An MMA fighter had to do what Florida Atlantic University and local law enforcement couldn't: expose a 21-year-old student government leader who allegedly arranged to meet a 13-year-old boy for sex at a Home Depot garden center.

Dustin Lampros, founder of 561 Predator Catchers, used a decoy posing as a 13-year-old named "Justin" on the dating platform Grindr. The target: Christian Walden, a Boynton Beach man serving in FAU's student government while studying public management and holding leadership roles across multiple campus clubs, according to his LinkedIn profile reviewed by the New York Post.

Court records show Walden gave his phone number to what he believed was a young teen, moved the conversation off Grindr to texts, and arranged a May 26 meetup at the Delray Beach Home Depot. Explicit sex acts were allegedly planned.

When Walden showed up expecting a child, he got Lampros instead. The featherweight fighter confronted him between potted ferns and pallets of pavers, filming the encounter. "How old is he?" Lampros pressed. "I think, 14," Walden replied. When questioned further, Walden acknowledged the supposed child had revealed he was 13 — and then calmly described the sex acts he had allegedly planned to perform.

Delray Beach Police took Walden into custody outside the store. Walden told officers multiple times during his arrest that he knew he'd made "a mistake" by arranging to meet a minor, court records show.

Walden was charged with traveling to meet a minor for an unlawful sex act — a second-degree felony carrying up to 15 years in prison and a $10,000 fine — and using a two-way communication device to facilitate a felony, a third-degree felony punishable by up to five years. He posted $25,000 bond and is free.

A few days after the arrest, FAU's student government held an emergency meeting and voted to impeach and remove Walden.

Here is the question that matters: How did a man allegedly willing to travel to meet a 13-year-old for sex hold multiple positions of trust on a university campus — and why did it take a civilian with a smartphone and a decoy account to stop him?
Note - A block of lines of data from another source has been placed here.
(* ===== verification/Fe25519.v ===== *)
(** * The field of Curve25519: [src/src/crypto/fe25519.c]

    A field element is its array of eight 32-bit limbs, least significant
    first. The operations that write through [r] return the new array; where
    the C code passes the same object as operand and result, each limb of an
    operand is read before it is overwritten, so values are enough. The borrow
    and multiply loops are those of [Bn]. *)

From S2P Require Import Prelude Bn.
From stdpp Require Import list.
#[local] Open Scope Z_scope.

Abbreviation TamgaFe := (list Z).

Definition TAMGA_FE_P : TamgaFe :=
  [0xffffffed; 0xffffffff; 0xffffffff; 0xffffffff; 0xffffffff; 0xffffffff; 0xffffffff; 0x7fffffff].

Definition TAMGA_FE_D_BYTES : bytes :=
  [0xa3; 0x78; 0x59; 0x13; 0xca; 0x4d; 0xeb; 0x75; 0xab; 0xd8; 0x41;
   0x41; 0x4d; 0x0a; 0x70; 0x00; 0x98; 0xe8; 0x79; 0x77; 0x79; 0x40;
   0xc7; 0x8c; 0x73; 0xfe; 0x6f; 0x2b; 0xee; 0x6c; 0x03; 0x52].

Definition TAMGA_FE_SQRTM1_BYTES : bytes :=
  [0xb0; 0xa0; 0x0e; 0x4a; 0x27; 0x1b; 0xee; 0xc4; 0x78; 0xe4; 0x2f;
   0xad; 0x06; 0x18; 0x43; 0x2f; 0xa7; 0xd7; 0xfb; 0x3d; 0x99; 0x00;
   0x4d; 0x2b; 0x0b; 0xdf; 0xc1; 0x4f; 0x80; 0x24; 0x83; 0x2b].

Definition tamga_fe_conditional_sub_p (v : TamgaFe) : TamgaFe :=
  let '(candidate, borrow) := sub_loop v TAMGA_FE_P 0 in
  if borrow =? 0 then candidate else v.

(** The inner loop of [tamga_fe_fold_carry], left when nothing is carried. *)
Fixpoint fold_loop (v : TamgaFe) (c : Z) : TamgaFe * Z :=
  match v with
  | [] => ([], c)
  | x :: v =>
      let t := u64 (x + c) in
      let c := Z.shiftr t 32 in
      if c =? 0 then (u32 t :: v, c) else let '(r, out) := fold_loop v c in (u32 t :: r, out)
  end.

(** The [while] loop; [None] when [fuel] turns were not enough. *)
Fixpoint fold_carry_run (fuel : nat) (v : TamgaFe) (carry : Z) : option TamgaFe :=
  if carry =? 0 then Some v
  else
    match fuel with
    | O => None
    | S fuel => let '(v, c) := fold_loop v (u64 (38 * carry)) in fold_carry_run fuel v c
    end.

(** Two turns are enough ([fold_carry_runs]). *)
Definition tamga_fe_fold_carry (v : TamgaFe) (carry : Z) : TamgaFe := default v (fold_carry_run 2 v carry).

(** The inner loop of [tamga_fe_reduce]. *)
Fixpoint ripple_loop (v : TamgaFe) (carry : Z) : TamgaFe :=
  match v with
  | [] => []
  | x :: v =>
      if negb (carry =? 0) then let t := u64 (x + carry) in u32 t :: ripple_loop v (Z.shiftr t 32)
      else x :: v
  end.

Definition mask_top (v : TamgaFe) : TamgaFe := <[7%nat := Z.land (nth 7 v 0) 0x7fffffff]> v.

Fixpoint reduce_passes (passes : nat) (v : TamgaFe) : TamgaFe :=
  match passes with
  | O => v
  | S passes =>
      let carry := u64 (19 * Z.shiftr (nth 7 v 0) 31) in
      if carry =? 0 then v else reduce_passes passes (ripple_loop (mask_top v) carry)
  end.

Definition tamga_fe_reduce (v : TamgaFe) : TamgaFe :=
  tamga_fe_conditional_sub_p (mask_top (reduce_passes 3 v)).

Definition tamga_fe_zero : TamgaFe := replicate 8 0.

Definition tamga_fe_one : TamgaFe := 1 :: replicate 7 0.

Definition tamga_fe_copy (a : TamgaFe) : TamgaFe := a.

(** The limb-wise sum and the carry out of it. *)
Fixpoint add_loop (a b : list Z) (carry : Z) : list Z * Z :=
  match a, b with
  | x :: a, y :: b =>
      let t := u64 (x + y + carry) in
      let '(r, out) := add_loop a b (Z.shiftr t 32) in
      (u32 t :: r, out)
  | _, _ => ([], carry)
  end.

Definition tamga_fe_add (a b : TamgaFe) : TamgaFe :=
  let '(r, carry) := add_loop a b 0 in
  tamga_fe_reduce (tamga_fe_fold_carry r carry).

Definition tamga_fe_sub (a b : TamgaFe) : TamgaFe :=
  let '(r, borrow) := sub_loop a b 0 in
  let r := if negb (borrow =? 0) then (add_loop r TAMGA_FE_P 0).1 else r in
  tamga_fe_reduce r.

Definition tamga_fe_neg (a : TamgaFe) : TamgaFe := tamga_fe_sub tamga_fe_zero a.

(** Row [i] of the schoolbook product: limbs [i .. i + 7] are updated, limb
    [i + 8] is assigned. *)
Definition mul_row (b : TamgaFe) (product : list Z) (row : nat * Z) : list Z :=
  let '(i, ai) := row in
  let '(mid, carry) := mul_loop (take 8 (drop i product)) b ai 0 in
  take i product ++ mid ++ u32 carry :: drop (i + 9) product.

Fixpoint fold_high (low high : list Z) (carry : Z) : list Z * Z :=
  match low, high with
  | x :: low, y :: high =>
      let t := u64 (x + 38 * y + carry) in
      let '(r, out) := fold_high low high (Z.shiftr t 32) in
      (u32 t :: r, out)
  | _, _ => ([], carry)
  end.

Definition tamga_fe_mul (a b : TamgaFe) : TamgaFe :=
  let product := fold_left (mul_row b) (zip (seq 0 8) a) (replicate 16 0) in
  let '(r, carry) := fold_high (take 8 product) (drop 8 product) 0 in
  tamga_fe_reduce (tamga_fe_fold_carry r carry).

Definition tamga_fe_sq (a : TamgaFe) : TamgaFe := tamga_fe_mul a a.

(** A bit of a little-endian byte string. *)
Definition le_bit (s : bytes) (bit : nat) : Z := Z.land (Z.shiftr (nth (bit / 8) s 0) (Z.of_nat (bit mod 8))) 1.

Fixpoint pow_loop (exponent : bytes) (bits : nat) (result base : TamgaFe) : TamgaFe :=
  match bits with
  | O => result
  | S bit =>
      let e := le_bit exponent bit in
      let result := tamga_fe_sq result in
      pow_loop exponent bit (if negb (e =? 0) then tamga_fe_mul result base else result) base
  end.

Definition tamga_fe_pow (a : TamgaFe) (exponent : bytes) : TamgaFe :=
  pow_loop exponent 256 tamga_fe_one (tamga_fe_copy a).

(** [p - 2] and [(p - 5) / 8], little-endian. *)
Definition invert_exponent : bytes := [0xeb] ++ replicate 30 0xff ++ [0x7f].
Definition p58_exponent : bytes := [0xfd] ++ replicate 30 0xff ++ [0x0f].

Definition tamga_fe_invert (a : TamgaFe) : TamgaFe := tamga_fe_pow a invert_exponent.

Definition tamga_fe_pow_p58 (a : TamgaFe) : TamgaFe := tamga_fe_pow a p58_exponent.

Definition tamga_fe_is_zero (a : TamgaFe) : bool := fold_left Z.lor a 0 =? 0.

Definition tamga_fe_equal (a b : TamgaFe) : bool :=
  fold_left (fun difference '(x, y) => Z.lor difference (Z.lxor x y)) (zip a b) 0 =? 0.

Definition tamga_fe_is_negative (a : TamgaFe) : bool := negb (Z.land (nth 0 a 0) 1 =? 0).

(** Limbs as little-endian bytes, and back. *)
Definition store_le (v : list Z) : bytes :=
  concat (map (fun x => [u8 x; u8 (Z.shiftr x 8); u8 (Z.shiftr x 16); u8 (Z.shiftr x 24)]) v).

Definition load_le (s : bytes) : list Z :=
  map (fun i =>
    Z.lor (Z.lor (Z.lor (nth (i * 4) s 0) (u32 (Z.shiftl (nth (i * 4 + 1) s 0) 8)))
                 (u32 (Z.shiftl (nth (i * 4 + 2) s 0) 16)))
          (u32 (Z.shiftl (nth (i * 4 + 3) s 0) 24))) (seq 0 8).

Definition tamga_fe_to_bytes (a : TamgaFe) : bytes := store_le (tamga_fe_reduce a).

Definition tamga_fe_from_bytes (s : bytes) : TamgaFe := tamga_fe_reduce (mask_top (load_le s)).

Definition tamga_fe_d : TamgaFe := tamga_fe_from_bytes TAMGA_FE_D_BYTES.

Definition tamga_fe_sqrtm1 : TamgaFe := tamga_fe_from_bytes TAMGA_FE_SQRTM1_BYTES.

(** The extremal product that one folding pass gets wrong: [(p - 38)(p - 1)]
    is [38]. *)
Example fe_mul_extremal :
  tamga_fe_mul [0xffffffc7; 0xffffffff; 0xffffffff; 0xffffffff; 0xffffffff; 0xffffffff; 0xffffffff; 0x7fffffff]
               [0xffffffec; 0xffffffff; 0xffffffff; 0xffffffff; 0xffffffff; 0xffffffff; 0xffffffff; 0x7fffffff] =
  38 :: replicate 7 0.
Proof. vm_compute. reflexivity. Qed.

Example fe_sqrtm1_squares : tamga_fe_sq tamga_fe_sqrtm1 = tamga_fe_neg tamga_fe_one.
Proof. vm_compute. reflexivity. Qed.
Grindr, the platform where this contact allegedly initiated, requires users to be 18 or older. Either the app's age verification is theater, or predators have learned to work around it with ease. No outlet covering this story pressed Grindr for comment.

The New York Post and Fox News ran nearly identical coverage emphasizing the dramatic confrontation footage — the garden center showdown, the calm confession. Both outlets framed Lampros' group sympathetically, noting they hand evidence to police. The Post described the organization's social media pages as displaying encounter videos "like championship belts." Neither outlet asked the institutional question: where was the system designed to catch this before a fighter had to?
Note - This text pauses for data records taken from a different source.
(* ===== verification/FeSpec.v ===== *)
(** * The limb arithmetic of [Fe25519] is arithmetic modulo 2^255 - 19

    An element of the field is represented by exactly one array: eight limbs
    whose value is below the prime. Every operation keeps that form and
    computes the field operation it is named after. *)

From Stdlib Require Import Znumtheory Zmod.
From S2P Require Import Prelude Primes Octets Bn BnSpec Fe25519.
From stdpp Require Import list.
#[local] Open Scope Z_scope.
#[local] Coercion ZmodDef.Zmod.to_Z : Zmod >-> Z.

Definition p25519 : Z := 2 ^ 255 - 19.

(** Eight limbs, of any value. *)
Definition limbs8 (v : list Z) : Prop := limbs_ok v /\ length v = 8%nat.

(** The representation invariant. *)
Definition fe_ok (a : TamgaFe) : Prop := limbs8 a /\ eval a < p25519.

Lemma W_8 : W 8 = 2 ^ 256.
Proof. done. Qed.

Lemma limbs8_bound v : limbs8 v -> 0 <= eval v < 2 ^ 256.
Proof. intros [Hv Hl]. pose proof (eval_bound v Hv) as B. by rewrite Hl in B. Qed.

(** Destructs an array into its eight limbs. *)
Ltac limbs8_inv v H :=
  let Hl := fresh in let Hv := fresh in destruct H as [Hv Hl];
  do 8 (destruct v as [|? v]; [discriminate Hl|]); destruct v; [clear Hl|discriminate Hl];
  repeat match goal with K : limbs_ok (_ :: _) |- _ => apply Forall_cons in K as [? K] end; clear Hv.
The Greensboro News & Record, the third outlet in the synthesis pool, ran a completely unrelated story about a car crash fatality — offering nothing on the Walden case at all.

Lampros and his group operate in a space the establishment finds uncomfortable. They're not sworn officers. They don't wear badges. They film confrontations and post them online. Critics will call them vigilantes. But when a student leader can allegedly plan a sexual encounter with a 13-year-old, show up at the meeting spot, confess on camera, and the only reason he's caught is because a civilian decided to do the work — the word "vigilante" starts to sound like a deflection from institutional failure.

Walden is free on bond. FAU removed him from student government. The courts will now decide his fate. What nobody has answered is how many others are slipping through the same gaps Lampros found — and who, if anyone, is supposed to be watching for them.